Envision a complex river system in which water flows through innumerable branches, each of which contributes a single droplet, culminating in a powerful downstream current. Similarly, according to Clark, employees engage in a complex web of production processes, contributing their own special abilities or efforts to materials that are transferred from one individual to another. Every employee contributes something necessary, but the finished product is frequently finished much later.

According to Clark, products are made in this disjointed fashion and then vanish into the marketplace when they are prepared for sale.
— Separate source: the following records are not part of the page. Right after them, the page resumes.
Lemma next_entry_scanned d i ctx pre post :
  store d i (pre ++ post) -> scanned i ctx pre ->
  next_entry i ctx =
    (if log_start i + lsize pre =? region_end i then StopAt (log_start i + lsize pre)
     else ReadAt (log_start i + lsize pre)).
Proof.
  intros Hst [Hat _ _ _]. pose proof (store_bounds _ _ _ Hst) as (?&?&_&_&[??]&Hfit).
  rewrite lsize_app in Hfit. pose proof (lsize_nonneg post). pose proof (lsize_nonneg pre).
  unfold next_entry, log_start, region_end, REGION_HEADER_SIZE in *.
  destruct Hat as [[-> Ha]|(pre' & e & -> & Ha & He)].
  - rewrite Ha, Z.eqb_refl, Z.add_0_r, u32_small by lia. by zif.
  - pose proof (lsize_nonneg pre'). pose proof (esize_pos e).
    destruct (store_entry_ok _ _ _ e Hst) as (_ & Hlen & _); [set_solver|].
    rewrite lsize_app, lsize_cons in *. simpl in *. rewrite Z.add_0_r in *.
    rewrite He, Ha. simpl. rewrite esize_entry by done.
    zif. rewrite !u32_small by lia. rewrite <- !Z.add_assoc in *. zif.
    destruct (Z.eqb_spec (cur_base i + (8 + (lsize pre' + esize e))) (cur_base i + region_size i)).
    + zif. done.
    + zif. done.
Qed.

(** Reading the header of an entry of the log, and of the erased flash. *)
Lemma read_header d i l a e w :
  store d i l -> dev w = d -> entry_at d a e -> log_start i <= a -> a mod 4 = 0 ->
  a + esize e <= region_end i ->
  read a ENTRY_HEADER_SIZE w = Some ((SPI_FLASH_RESULT_OK, entry_header_bytes (hdr e)), w).
Proof.
  intros Hst Hw (_ & Hh & _) ???. pose proof (store_bounds _ _ _ Hst) as (?&?&_&_&[??]&_).
  pose proof (esize_pos e). unfold read, ENTRY_HEADER_SIZE, log_start, REGION_HEADER_SIZE in *.
  rewrite Hw, flash_read_ok by lia. change (Z.to_nat 4) with 4%nat. by rewrite Hh.
Qed.

Lemma read_erased d i l a w :
  store d i l -> dev w = d -> end_addr i <= a -> a mod 4 = 0 -> a + 4 <= region_end i ->
  read a ENTRY_HEADER_SIZE w = Some ((SPI_FLASH_RESULT_OK, [255; 255; 255; 255]), w).
Proof.
  intros Hst Hw ???. pose proof (store_bounds _ _ _ Hst) as (?&?&_&_&[??]&?).
  pose proof (st_end _ _ _ Hst) as He. pose proof (st_erased _ _ _ Hst) as Her.
  pose proof (lsize_nonneg l). unfold read, ENTRY_HEADER_SIZE, log_start, REGION_HEADER_SIZE in *.
  rewrite Hw, flash_read_ok by lia. change (Z.to_nat 4) with 4%nat.
  cbn [fbytes]. by rewrite !Her by lia.
Qed.

Lemma log_addr_mod d i pre post :
  store d i (pre ++ post) -> (log_start i + lsize pre) mod 4 = 0.
Proof.
  intros Hst. pose proof (store_bounds _ _ _ Hst) as (_&_&?&_&_).
  unfold log_start, REGION_HEADER_SIZE. rewrite Z.add_mod, lsize_mod by lia.
  rewrite (Z.add_mod (cur_base i)) by lia. by replace (cur_base i mod 4) with 0 by lia.
Qed.

Definition step_ctx ctx a e : sysparam_context := set_entry (hdr e) (set_addr a ctx).

Lemma visit_scanned i ctx pre e m fv found ctx' :
  scanned i ctx pre -> entry_ok e ->
  entry_visit (step_ctx ctx (log_start i + lsize pre) e) m fv = (found, ctx') ->
  found = wanted m fv e /\ entry ctx' = hdr e /\
  addr ctx' = log_start i + lsize pre /\ scanned i ctx' (pre ++ [e]).
Proof.
  intros [_ Hu Hd Hm] (_ & Hlen & _) Hv.
  assert (Hat : forall c, addr c = log_start i + lsize pre -> entry c = hdr e ->
    (pre ++ [e] = [] /\ addr c = cur_base i) \/
    (exists pre' e', pre ++ [e] = pre' ++ [e'] /\ addr c = log_start i + lsize pre' /\
      entry c = hdr e')) by (right; eauto).
  unfold entry_visit in Hv. cbn [entry step_ctx set_entry set_addr] in Hv.
  unfold wanted, is_key, is_value, e_alive, e_id in *.
  destruct (entry_alive (hdr e)) eqn:Hal; [destruct (entry_is_value (hdr e)) eqn:Hval|];
    simplify_eq/=.
  - split_and!; [by destruct fv|done..|]. split; [by apply Hat|..]; simpl.
    + by rewrite Hu, balance_snoc, s32_sub, is_key_value, is_value_value by done.
    + by rewrite Hd, dead_size_snoc, e_alive_eq, Hal, Z.add_0_r by done.
    + by rewrite Hm, last_id_snoc, is_key_value by done.
  - split_and!; [by destruct fv|done..|]. split; [by apply Hat|..]; simpl.
    + by rewrite Hu, balance_snoc, s32_add, is_key_key by done.
    + by rewrite Hd, dead_size_snoc, e_alive_eq, Hal, Z.add_0_r by done.
    + by rewrite last_id_snoc, is_key_key by done.
  - split_and!; [by destruct fv|done..|]. split; [by apply Hat|..]; simpl.
    + by rewrite Hu, balance_snoc, is_key_dead, is_value_dead, Z.add_0_r by done.
    + by rewrite Hd, dead_size_snoc, u32_add, e_alive_eq, Hal, esize_entry by done.
    + by rewrite Hm, last_id_snoc, is_key_dead by done.
Qed.
(* ===== verification/SysparamSet.v ===== *)
(** * sysparam_set_data

    The steps of [sysparam_set_data] on a represented store, and the theorem
    that it updates the parameters. *)

From stdpp Require Import sorting.
From S2P Require Import Prelude Flash Sysparam SysparamLog SysparamGet SysparamWrite SysparamStore.
From S2P Require Import SysparamCompact.
Local Open Scope Z_scope.

(** ** The compactable count does not steer a scan *)

Lemma add_compactable_comm n k c :
  add_compactable n (add_compactable k c) = add_compactable k (add_compactable n c).
Proof.
  unfold add_compactable; simpl. f_equal. rewrite !u32_add. f_equal. lia.
Qed.

Lemma visit_add_compactable n c m fv :
  entry_visit (add_compactable n c) m fv =
    ((entry_visit c m fv).1, add_compactable n (entry_visit c m fv).2).
Proof.
  unfold entry_visit. cbn [entry add_compactable].
  destruct (entry_alive (entry c)); [by destruct (entry_is_value (entry c))|].
  by rewrite add_compactable_comm.
Qed.

Lemma world_eta {D} (w : world D) : World (dev w) (info w) (allocs w) (live w) = w.
Proof. by destruct w. Qed.

Section rescan.
Context `{FlashOk D}.
Implicit Types (w : world D).

Lemma find_done_add n c m :
  find_done (add_compactable n c) m =
    ((find_done c m).1, add_compactable n (find_done c m).2).
Proof. unfold find_done. by destruct (m =? ENTRY_ID_END). Qed.

Lemma find_loop_add_compactable fuel n c m fv w st c' w' :
  find_entry_loop fuel c m fv w = Some ((st, c'), w') ->
  find_entry_loop fuel (add_compactable n c) m fv w = Some ((st, add_compactable n c'), w').
Proof.
  revert c w; induction fuel as [|fuel IH]; intros c w; [done|].
  cbn [find_entry_loop]. unfold mbind, st_bind. cbn [get_info].
  change (next_entry (info w) (add_compactable n c)) with (next_entry (info w) c).
  destruct (next_entry (info w) c) as [a|a|].
  - unfold read. destruct (flash_read (dev w) a ENTRY_HEADER_SIZE) as [r bs].
    destruct (flash_op_ok r); [|by intros [= <- <- <-]].
    change (set_entry (entry_header_of bs) (set_addr a (add_compactable n c))) with
      (add_compactable n (set_entry (entry_header_of bs) (set_addr a c))).
    set (c1 := set_entry (entry_header_of bs) (set_addr a c)).
    change (entry (add_compactable n c1)) with (entry c1).
    destruct (idflags (entry c1) =? 0xffff).
    { rewrite find_done_add. unfold mret, st_ret. by destruct (find_done c1 m); intros [= <- <- <-]. }
    rewrite visit_add_compactable. destruct (entry_visit c1 m fv) as [found c2]. simpl.
    destruct found; [by intros [= <- <- <-]|]. apply IH.
  - change (set_addr a (add_compactable n c)) with (add_compactable n (set_addr a c)).
    rewrite find_done_add. unfold mret, st_ret. by destruct (find_done _ m); intros [= <- <- <-].
  - rewrite find_done_add. unfold mret, st_ret. cbn [set_info st_modify].
    by destruct (find_done c m); intros [= <- <- <-].
Qed.

(** Where the searches of [set_find] leave the context. *)
Definition ctx_in (i : sysparam_info) (ctx : sysparam_context) (l : list log_entry) : Prop :=
  (at_end i ctx l /\ entry ctx = entry_zero) \/
  (exists k post n c, l = k ++ post /\ k <> [] /\ ctx = add_compactable n c /\ scanned i c k).
(* ===== verification/SysparamValues.v ===== *)
(** * Integers and booleans in the parameter store

    The last operations of core/sysparam.c: [sysparam_get_int], [sysparam_get_bool],
    [sysparam_set_int] and [sysparam_set_bool], which keep a number or a truth value
    as text, with the C library functions they use: [strtol] with base 0,
    [strcasecmp] and the format %d of [snprintf].

    [sysparam_int_roundtrip] and [sysparam_bool_roundtrip]: what is stored is read
    back, over any flash device that works. *)

From Stdlib Require Import String Ascii.
From S2P Require Import Prelude Flash SpiFlash Sysparam SysparamLog SysparamGet SysparamSet.
From S2P Require Import SysparamSpec SysparamContract.
Local Open Scope Z_scope.

(** ** The C library *)

Definition c_string (s : string) : list Z :=
  map (fun a => Z.of_N (N_of_ascii a)) (list_ascii_of_string s).

Definition isspace (c : Z) : bool := (c =? 32) || ((9 <=? c) && (c <=? 13)).
Definition tolower (c : Z) : Z := if (65 <=? c) && (c <=? 90) then c + 32 else c.

(** [strcasecmp(a, b) == 0] and [strcmp(a, b) == 0] on strings without a NUL. *)
Definition strcasecmp_eq (a b : list Z) : bool := bool_decide (map tolower a = map tolower b).
Definition strcmp_eq (a b : list Z) : bool := bool_decide (a = b).

(** The value of a digit, when it is one in the base. *)
Definition digit_of (base c : Z) : option Z :=
  let d := if (48 <=? c) && (c <=? 57) then c - 48
           else if (97 <=? tolower c) && (tolower c <=? 122) then tolower c - 87
           else 255 in
  if d <? base then Some d else None.

Fixpoint skip_space (s : list Z) : list Z :=
  match s with
  | [] => []
  | c :: s' => if isspace c then skip_space s' else s
  end.

(** The digits at the start of the string: their value, and what follows. *)
Fixpoint read_digits (base : Z) (s : list Z) (acc : Z) : Z * list Z :=
  match s with
  | [] => (acc, [])
  | c :: s' =>
      match digit_of base c with
      | Some d => read_digits base s' (acc * base + d)
      | None => (acc, s)
      end
  end.

Definition LONG_MIN : Z := - 2 ^ 31.
Definition LONG_MAX : Z := 2 ^ 31 - 1.

(** The base and the digits of a number: 0x introduces hexadecimal digits, 0 octal
    ones. *)
Definition number_base (s : list Z) : Z * list Z :=
  match s with
  | 48 :: x :: h :: s' =>
      if ((x =? 120) || (x =? 88)) && bool_decide (is_Some (digit_of 16 h)) then (16, h :: s')
      else (8, s)
  | 48 :: _ => (8, s)
  | _ => (10, s)
  end.

(** [strtol(s, &end, 0)]: the value, and the string from [end] on. *)
Definition strtol (s : list Z) : Z * list Z :=
  let t := skip_space s in
  let '(negative, t) :=
    match t with
    | c :: t' => if c =? 45 then (true, t') else if c =? 43 then (false, t') else (false, t)
    | [] => (false, [])
    end in
  let '(base, t) := number_base t in
  match t with
  | c :: _ =>
      if decide (is_Some (digit_of base c)) then
        let '(n, rest) := read_digits base t 0 in
        (Z.max LONG_MIN (Z.min LONG_MAX (if negative then - n else n)), rest)
      else (0, s)
  | [] => (0, s)
  end.
Lemma lookup_set_bytes b off vs i :
  0 <= off -> Forall is_byte vs -> (Z.to_nat off + length vs <= length b)%nat ->
  set_bytes b off vs !! i =
    if decide (Z.to_nat off <= i < Z.to_nat off + length vs)%nat then vs !! (i - Z.to_nat off)%nat else b !! i.
Proof.
  intros Ho Hb. revert b off Ho; induction Hb as [|v vs Hv Hb IH]; intros b off Ho Hl; simpl in *.
  { by rewrite decide_False by lia. }
  rewrite IH; [|lia|unfold set8; rewrite length_insert; lia].
  unfold set8. rewrite u8_small by (unfold is_byte in Hv; lia).
  replace (Z.to_nat (off + 1)) with (S (Z.to_nat off)) by lia.
  destruct (decide (i = Z.to_nat off)) as [->|Hne].
  - rewrite decide_False, decide_True by lia. rewrite Nat.sub_diag. simpl.
    apply list_lookup_insert_eq. lia.
  - rewrite list_lookup_insert_ne by done. destruct (decide (S (Z.to_nat off) <= i < _)%nat).
    + rewrite decide_True by lia. by replace (i - Z.to_nat off)%nat with (S (i - S (Z.to_nat off))) by lia.
    + by rewrite decide_False by lia.
Qed.

Lemma get32_bytes b k : Forall is_byte b -> 0 <= k -> (Z.to_nat k + 4 <= length b)%nat ->
  le_bytes 4 (get32 b k) = take 4 (drop (Z.to_nat k) b).
Proof.
  intros Hb Hk Hl. unfold get32.
  assert (Hlen : length (take 4 (drop (Z.to_nat k) b)) = 4%nat) by (rewrite length_take, length_drop; lia).
  rewrite <- Hlen at 1. apply le_bytes_val. by apply Forall_take, Forall_drop.
Qed.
These commercial routes can be as hard to track as the origin of a river, particularly when goods are shipped all over the world before they are purchased. Similar to how water sources are connected through underground streams and rivers, the concept emphasizes how economic activities are interdependent and interconnected.

The complexity of industrial production and the way that individual contributions fit into the overall framework of economic activity are both demonstrated by Clark's observation. Each worker's labor is only a single component in the larger scheme of manufacturing and trade, much like a single drop of rain becomes a part of an enormous river system.